Rural areas dominate the American landscape by as much as 72%-97% of total landmass. While fewer Americans live in rural areas (approximately 15-19%) than urban areas, they make up a larger share of Americans who are unemployed, elderly, live in poverty and who have a disability. Living in rural America can place people with disabilities at a disadvantage. For example, rural residents may encounter serious barriers to accessing services such as healthcare which are typically much sparser and more expensive than in urban areas. Ideally, community services, programs, and policies use up-to-date information to determine what is needed and for whom. However, between 2000-2013 no new information about people with disabilities in rural areas was available.
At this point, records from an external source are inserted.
(* ===== verification/Remember.v ===== *)
(** * What an agent asks Thock to remember ([thock-bridge/rules.rs] over the sync core)

    The fact an agent sends passes the rules of the bridge, becomes a line of
    the inbox and a write, and the write is applied by the sync core. *)

From S2P Require Import Prelude Strings External Samples Write Lines HeadingKey LineHash.
From S2P Require Import Sections Apply Insertion Append Dates Calendar Rules RuleTheory.

Section remembering.
Context `{ChronoParse} `{!ChronoLaws} `{!ChronoParseLaws} `{UnicodeTables} `{Digest}.

Lemma has_break_false_iff t : has_break t = false ↔ 10%N ∉ t ∧ 13%N ∉ t.
Proof. unfold has_break. by rewrite orb_false_iff, !existsb_eqb_false. Qed.

Lemma inbox_line_no_break date fact identity :
  four_digit date → has_break (trim fact) = false → plain_label identity →
  has_break (host identity) = false → has_break (inbox_line date fact identity) = false.
Proof.
  intros Hy Hf [[Hn _] _ _] Hh. unfold inbox_line, label. rewrite !has_break_app, Hf, Hh.
  assert (has_break (format_ymd date) = false) as ->
    by (apply has_break_false_iff; split; by apply format_ymd_plain).
  assert (has_break (harness identity) = false) as ->
    by (apply has_break_false_iff; split; by eapply name_char_plain).
  done.
Qed.

(** A bullet that is more than dashes and spaces is plain text. *)
Lemma bullet_settled rest :
  has_break rest = false → ch "@" ∈ rest → settled [u "- " ++ rest].
Proof.
  intros Hb Hat. assert (trim_start_matches is_space (u "- " ++ rest) = u "- " ++ rest) as E by done.
  split.
  - apply Forall_singleton. split; [|by rewrite has_break_app, Hb].
    apply plain_spec. split_and!.
    + unfold opens_fence. by rewrite E, Nat.sub_diag.
    + done.
    + unfold is_front_matter_end. by rewrite !bool_decide_eq_false_2.
  - intros t Ht. change (Some (u "- " ++ rest) = Some t) in Ht. apply (inj Some) in Ht as <-. split.
    + intros He%trim_nil_iff. by apply Forall_cons in He as [? _].
    + unfold is_thematic_break. rewrite E, Nat.sub_diag. cbn [Nat.ltb Nat.leb u app].
      destruct (_ || _ || _)%N; [|done]. apply andb_false_iff. right. apply not_true_iff_false.
      rewrite forallb_forall. intros Hall. specialize (Hall (ch "@")).
      discriminate Hall. right. right. by apply list_elem_of_In.
Qed.

(** What the rules accept can be remembered, and is remembered once. The
    write that carries an accepted fact is valid, and on an inbox whose fences
    are closed, or on none, delivering it again after it was applied changes
    nothing: a reply lost on the way costs no second line. *)
Theorem remember_once client_id date text forbidden fact harness host :
  check_fact text forbidden = Ok fact → four_digit date → trim client_id ≠ [] →
  DOT_CHAR ∉ host → trim_end host = host → has_break host = false →
  let write := inbox_write client_id (inbox_line date fact (ClientIdentity_new harness host)) in
  validate write = Ok tt ∧
  ∀ existing seed,
    let base := base_document existing (Write_operation write) seed in
    fences_closed base → no_stray_cr base →
    let once := applied_text (apply existing write seed) in
    effect_present once write = true ∧ apply (Some once) write seed = mkApplied once Noop.
Proof.
  intros (-> & Hne & Hb & _)%check_fact_Ok Hy Hid Hd He Hh. cbv zeta.
  pose proof (identity_plain harness host Hd He) as Hp.
  set (line := inbox_line _ _ _).
  assert (has_break line = false) as Hline.
  { apply inbox_line_no_break; try done. rewrite trim_idemp. by apply has_break_false_iff. }
  split.
  - apply validate_spec_lemma. split; simpl; try done.
    + intros h Hin. by apply elem_of_nil in Hin.
    + intros t [->|Hin%elem_of_nil]%elem_of_cons; [|done]. by apply has_break_false_iff.
  - intros existing seed Hcl Hcr.
    apply (append_twice existing _ seed None [line] End false false); try done.
    unfold line, inbox_line. apply bullet_settled.
    + unfold line, inbox_line in Hline. rewrite has_break_app in Hline. exact Hline.
    + rewrite !elem_of_app. do 4 right. unfold label. rewrite !elem_of_app. right. left. by left.
Qed.
End remembering.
This knowledge gap has negatively impacted our ability to understand or track changes in the needs of people with disabilities living in rural communities.
There is an urgent need to update current knowledge about people with disabilities living in rural America. We used 2010-2014 data from the American Community Survey (ACS) to determine the distribution and demographics of people with disabilities living in rural areas. While data from the ACS puts the national disability rate at 12.4%, disability is more common in the most rural counties (17.7%) compared to the most urban (11.7%). It is true that rates of disability in rural areas may be higher due to an older population, however, rates of disability are higher in rural areas across all ages and impairment types. Clearly, rural matters. Disability is a rural issue and one that should not be ignored. Look for more information about the geography of rural disability as we explore more data from the ACS coming soon!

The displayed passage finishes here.